> _Problem to work on_
Please repeat, from the entries that follow, the lines from the one containing "Definition getHttpsPort (uciData" through the one containing "Definition mark (st" exactly, adding nothing.

··········

(* ===== verification/Ports.v ===== *)
(** * Sections and ports of the router's configuration (common.js)

    Queries on the container of the saved configuration ([uciOriginal]): the
    DHCP section of the LAN, the wireless mode, the bridge section, the ports
    in use and the test for a conflict with them. *)
From S2P Require Import Prelude JsNum JsString JsRegex Uci.
Import Uci.
Open Scope Z_scope.

(** A port in use: port or range, protocol, the name of its use. *)
Record portDef := mkPortDef { pd_port : jstr; pd_proto : jstr; pd_name : jstr }.

Module Ports.

Definition gets (u : UCIContainer) (pkg section option : jstr) : jstr := uval_str (get u pkg section option).

(** A method of strings ([toLowerCase]) on an option. *)
Definition get_lower (u : UCIContainer) (pkg section option : jstr) : exn jstr :=
  match get u pkg section option with UStr s => Ret (toLowerCase s) | UArr _ => Raise TypeError end.

(** An option as a condition: an array is true, even an empty one. *)
Definition truthy (v : uval) : bool := match v with UStr s => negb (s =s []) | UArr _ => true end.

(** ** Sections *)
Definition getDhcpSection (uciData : UCIContainer) : exn jstr :=
  let! allDhcpSections := getAllSections uciData (js "dhcp") in
  let first := default (js "cfg1") (head allDhcpSections) in
  Ret (fold_left (fun dhcpSection s =>
    if gets uciData (js "dhcp") s (js "interface") =s js "lan" then s else dhcpSection) allDhcpSections first).

Definition getWirelessMode (uciTest : UCIContainer) : exn jstr :=
  let w := js "wireless" in
  let! deviceSections := getAllSectionsOfType uciTest w (js "wifi-device") in
  let validDevices := filter (λ d,
    let disabled := gets uciTest w d (js "disabled") in disabled = js "0" ∨ disabled = []) deviceSections in
  let! ifSections := getAllSectionsOfType uciTest w (js "wifi-iface") in
  let '(ap, other) := fold_left (fun '(ap, other) s =>
    if bool_decide (gets uciTest w s (js "device") ∈ validDevices) then
      let mode := gets uciTest w s (js "mode") in
      if mode =s js "ap"
      then (mode, if truthy (get uciTest w s (js "wds")) then js "wds" else other)
      else (ap, mode)
    else (ap, other)) ifSections ([], []) in
  let p := if negb (ap =s []) && negb (other =s []) then js "+" else [] in
  let wirelessMode := ap ++ p ++ other in
  Ret (if wirelessMode =s [] then js "disabled" else wirelessMode).

(** The sections come from the saved configuration, their options from the
    container under test. *)
Definition getBridgeSection (uciOriginal testUci : UCIContainer) : exn jstr :=
  let! allWirelessSections := getAllSections uciOriginal (js "wireless") in
  let wanDef := gets uciOriginal (js "network") (js "wan") [] in
  exn_fold (fun bridgeSection s =>
    if negb (bridgeSection =s []) then Ret bridgeSection
    else
      let! mode := get_lower testUci (js "wireless") s (js "mode") in
      if (mode =s js "wds") && (wanDef =s []) then Ret s
      else if mode =s js "sta" then
        let! wds := get_lower testUci (js "wireless") s (js "wds") in
        if (wds =s js "1") && (wanDef =s []) then Ret s
        else
          let! client_bridge := get_lower testUci (js "wireless") s (js "client_bridge") in
          Ret (if client_bridge =s js "1" then s else bridgeSection)
      else Ret bridgeSection) allWirelessSections [].

Definition isBridge (uciOriginal testUci : UCIContainer) : exn bool :=
  let! s := getBridgeSection uciOriginal testUci in Ret (negb (s =s [])).

(** ** Ports of the web server *)
Definition re_any_addr : re := Eval vm_compute in rx "^0\.0\.0\.0:".
Definition re_upto_colon : re := Eval vm_compute in rx "^.*:".

(** The elements of an array; the characters of a string. *)
Definition listen_elements (v : uval) : list jstr :=
  match v with UArr l => l | UStr s => map (fun c => [c]) s end.

Definition getUhttpServerPort (isHttps : bool) (serverName : jstr) (uciData : UCIContainer) : jstr :=
  let portList := get uciData (js "uhttpd") serverName (if isHttps then js "listen_https" else js "listen_http") in
  fold_left (fun port listenDef => if test re_any_addr listenDef then replace re_upto_colon [] listenDef else port)
    (listen_elements portList) [].

Definition getHttpsPort (uciData : UCIContainer) : jstr := getUhttpServerPort true (js "main") uciData.
Definition getHttpPort (uciData : UCIContainer) : jstr := getUhttpServerPort false (js "main") uciData.

(** ** getUsedPorts *)
Section used.
Variable UI : jstr → jstr.

(** [portDefs] and [foundPorts], which has the protocols tcp and udp. *)
Record used := mkUsed { u_defs : list portDef; u_found : gset (jstr * jstr) }.

Definition push_def (st : used) (port proto name : jstr) : used :=
  mkUsed (u_defs st ++ [mkPortDef port proto name]) (u_found st).
Definition mark (st : used) (proto port : jstr) : used := mkUsed (u_defs st) ({[(proto, port)]} ∪ u_found st).

(** [foundPorts[proto][port] == null]: an unknown protocol throws. *)
Definition unseen (st : used) (proto port : jstr) : exn bool :=
  if (proto =s js "tcp") || (proto =s js "udp") then Ret (negb (bool_decide ((proto, port) ∈ u_found st)))
  else Raise TypeError.

Definition proto_list (proto : jstr) : list jstr :=
  if (proto =s []) || (proto =s js "tcpudp") then [js "tcp"; js "udp"] else [proto].

(** A redirected port, once for each protocol. *)
Definition add_redirect (remotePort localPort : jstr) (st : used) (nextProto : jstr) : exn used :=
  let! new := unseen st nextProto remotePort in
  if new then
    let st := mark (push_def st remotePort nextProto (UI (js "prdr"))) nextProto remotePort in
    let! new := unseen st nextProto localPort in
    Ret (if new then mark (push_def st localPort nextProto (UI (js "puse"))) nextProto localPort else st)
  else Ret st.

(** One [remote_accept] section.  The loop over [portDefs] compares the fields
    of its own index, which a number does not have, so it never stores
    anything. *)
Definition accept_section (uciOriginal : UCIContainer) (st : used) (section : jstr) : exn used :=
  let fw := js "firewall" in
  let localPort := gets uciOriginal fw section (js "local_port") in
  let remotePort := gets uciOriginal fw section (js "remote_port") in
  let startPort := gets uciOriginal fw section (js "start_port") in
  let endPort := gets uciOriginal fw section (js "end_port") in
  let! proto := get_lower uciOriginal fw section (js "proto") in
  let! zone := get_lower uciOriginal fw section (js "zone") in
  if (zone =s js "wan") || (zone =s []) then
    let remotePort := if remotePort =s [] then localPort else remotePort in
    let! st := (if negb (localPort =s []) then exn_fold (add_redirect remotePort localPort) (proto_list proto) st
                else Ret st) in
    Ret (if (localPort =s []) && negb (startPort =s []) && negb (endPort =s [])
         then fold_left (fun st nextProto => push_def st (startPort ++ js "-" ++ endPort) nextProto (UI (js "prdr")))
                (proto_list proto) st
         else st)
  else Ret st.

(** One [redirect] section.  The index of the loop before has passed the end of
    its array, so the section read is [undefined], whatever the redirects are. *)
Definition redirect_section (uciOriginal : UCIContainer) (st : used) : exn used :=
  let fw := js "firewall" in
  let section := js "undefined" in
  let remotePort := gets uciOriginal fw section (js "remote_port") in
  let! proto := get_lower uciOriginal fw section (js "proto") in
  let! srcZone := get_lower uciOriginal fw section (js "src") in
  let! dstZone := get_lower uciOriginal fw section (js "dest") in
  let ip := gets uciOriginal fw section (js "dest_ip") in
  Ret (push_def st remotePort proto (UI (js "pfwd") ++ js " " ++ ip)).

(** The first section of dropbear is [undefined] where there is none. *)
Definition getUsedPorts (uciOriginal : UCIContainer) : exn (list portDef) :=
  let! dropbearSections := getAllSections uciOriginal (js "dropbear") in
  let sshPort := gets uciOriginal (js "dropbear") (default (js "undefined") (head dropbearSections)) (js "Port") in
  let httpPort := getHttpPort uciOriginal in
  let httpsPort := getHttpsPort uciOriginal in
  let tcp := js "tcp" in
  let st := mark (push_def (mkUsed [] ∅) sshPort tcp (UI (js "sprt"))) tcp sshPort in
  let st := if negb (httpPort =s []) then mark (push_def st httpPort tcp (UI (js "wsprt"))) tcp httpPort else st in
  let st := if negb (httpsPort =s []) then mark (push_def st httpsPort tcp (UI (js "wsprt"))) tcp httpsPort else st in
  let! remoteAcceptSections := getAllSectionsOfType uciOriginal (js "firewall") (js "remote_accept") in
  let! st := exn_fold (accept_section uciOriginal) remoteAcceptSections st in
  let! redirectSections := getAllSectionsOfType uciOriginal (js "firewall") (js "redirect") in
  let! st := exn_fold (fun st _ => redirect_section uciOriginal st) redirectSections st in
  Ret (u_defs st).

End used.

(** ** checkForPortConflict *)
Definition re_dash1 : re := Eval vm_compute in rx "-".

(** The argument: one port or a range. *)
Inductive port_arg := OnePort (port : num) | PortRange (portStart portEnd : num).

Definition nth_piece (l : list jstr) (i : nat) : jstr := default [] (l !! i).

Definition parse_port (port : jstr) : port_arg :=
  if test re_dash1 port then
    let splitPort := split_re re_dash1 port in
    PortRange (parseInt (nth_piece splitPort 0)) (parseInt (nth_piece splitPort 1))
  else OnePort (parseInt port).

(** Does the argument meet the range [lo-hi]? *)
Definition meets_range (p : port_arg) (range : jstr) : bool :=
  let splitRange := split_re re_dash1 range in
  let lo := parseInt (nth_piece splitRange 0) in
  let hi := parseInt (nth_piece splitRange 1) in
  match p with
  | OnePort port => Num.geb port lo && Num.leb port hi
  | PortRange portStart portEnd => Num.leb portStart hi && Num.geb portEnd lo
  end.

Definition meets_port (p : port_arg) (portStr : jstr) : bool :=
  match p with
  | OnePort port => Num.eqb port (parseInt portStr)
  | PortRange portStart portEnd =>
      Num.geb (parseInt portStr) portStart && Num.leb (parseInt portStr) portEnd
  end.

Definition meets (p : port_arg) (portStr : jstr) : bool :=
  if test re_dash1 portStr then meets_range p portStr else meets_port p portStr.

(** The key of [ignorePorts[proto]] for the argument: the number as text, or the
    range as it was written. *)
Definition port_key (port : jstr) (p : port_arg) : jstr :=
  match p with
  | OnePort (Dec z _) => str_of_Z z
  | OnePort _ => js "NaN"
  | PortRange _ _ => port
  end.

(** [ignorePorts]: for each protocol the keys that are set; tcp and udp are
    filled in when missing, another protocol throws. *)
Definition ignore_keys (ignorePorts : list (jstr * list jstr)) (proto : jstr) : exn (list jstr) :=
  match List.find (fun '(p, _) => p =s proto) ignorePorts with
  | Some (_, l) => Ret l
  | None => if (proto =s js "tcp") || (proto =s js "udp") then Ret [] else Raise TypeError
  end.

Definition ignored (port proto : jstr) (p : port_arg) (ignorePorts : list (jstr * list jstr)) : exn bool :=
  let! ks := ignore_keys ignorePorts proto in
  Ret (bool_decide (port_key port p ∈ ks)
       || existsb (fun range => test re_dash1 range && meets_range p range) ks).

Fixpoint first_conflict (p : port_arg) (proto : jstr) (usedPorts : list portDef) (portConflict : jstr) : jstr :=
  match usedPorts with
  | [] => portConflict
  | d :: l =>
      if portConflict =s []
      then first_conflict p proto l
             (if (proto =s pd_proto d) && meets p (pd_port d) then pd_name d else portConflict)
      else portConflict
  end.

Definition checkForPortConflict (UI : jstr → jstr) (uciOriginal : UCIContainer) (port proto : jstr)
    (ignorePorts : option (list (jstr * list jstr))) : exn jstr :=
  let p := parse_port port in
  let! skip := match ignorePorts with Some l => ignored port proto p l | None => Ret false end in
  if skip then Ret []
  else
    let! usedPorts := getUsedPorts UI uciOriginal in
    Ret (first_conflict p proto usedPorts []).

End Ports.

··········

> _Problem solution_
Definition getHttpsPort (uciData : UCIContainer) : jstr := getUhttpServerPort true (js "main") uciData.
Definition getHttpPort (uciData : UCIContainer) : jstr := getUhttpServerPort false (js "main") uciData.

(** ** getUsedPorts *)
Section used.
Variable UI : jstr → jstr.

(** [portDefs] and [foundPorts], which has the protocols tcp and udp. *)
Record used := mkUsed { u_defs : list portDef; u_found : gset (jstr * jstr) }.

Definition push_def (st : used) (port proto name : jstr) : used :=
  mkUsed (u_defs st ++ [mkPortDef port proto name]) (u_found st).
Definition mark (st : used) (proto port : jstr) : used := mkUsed (u_defs st) ({[(proto, port)]} ∪ u_found st).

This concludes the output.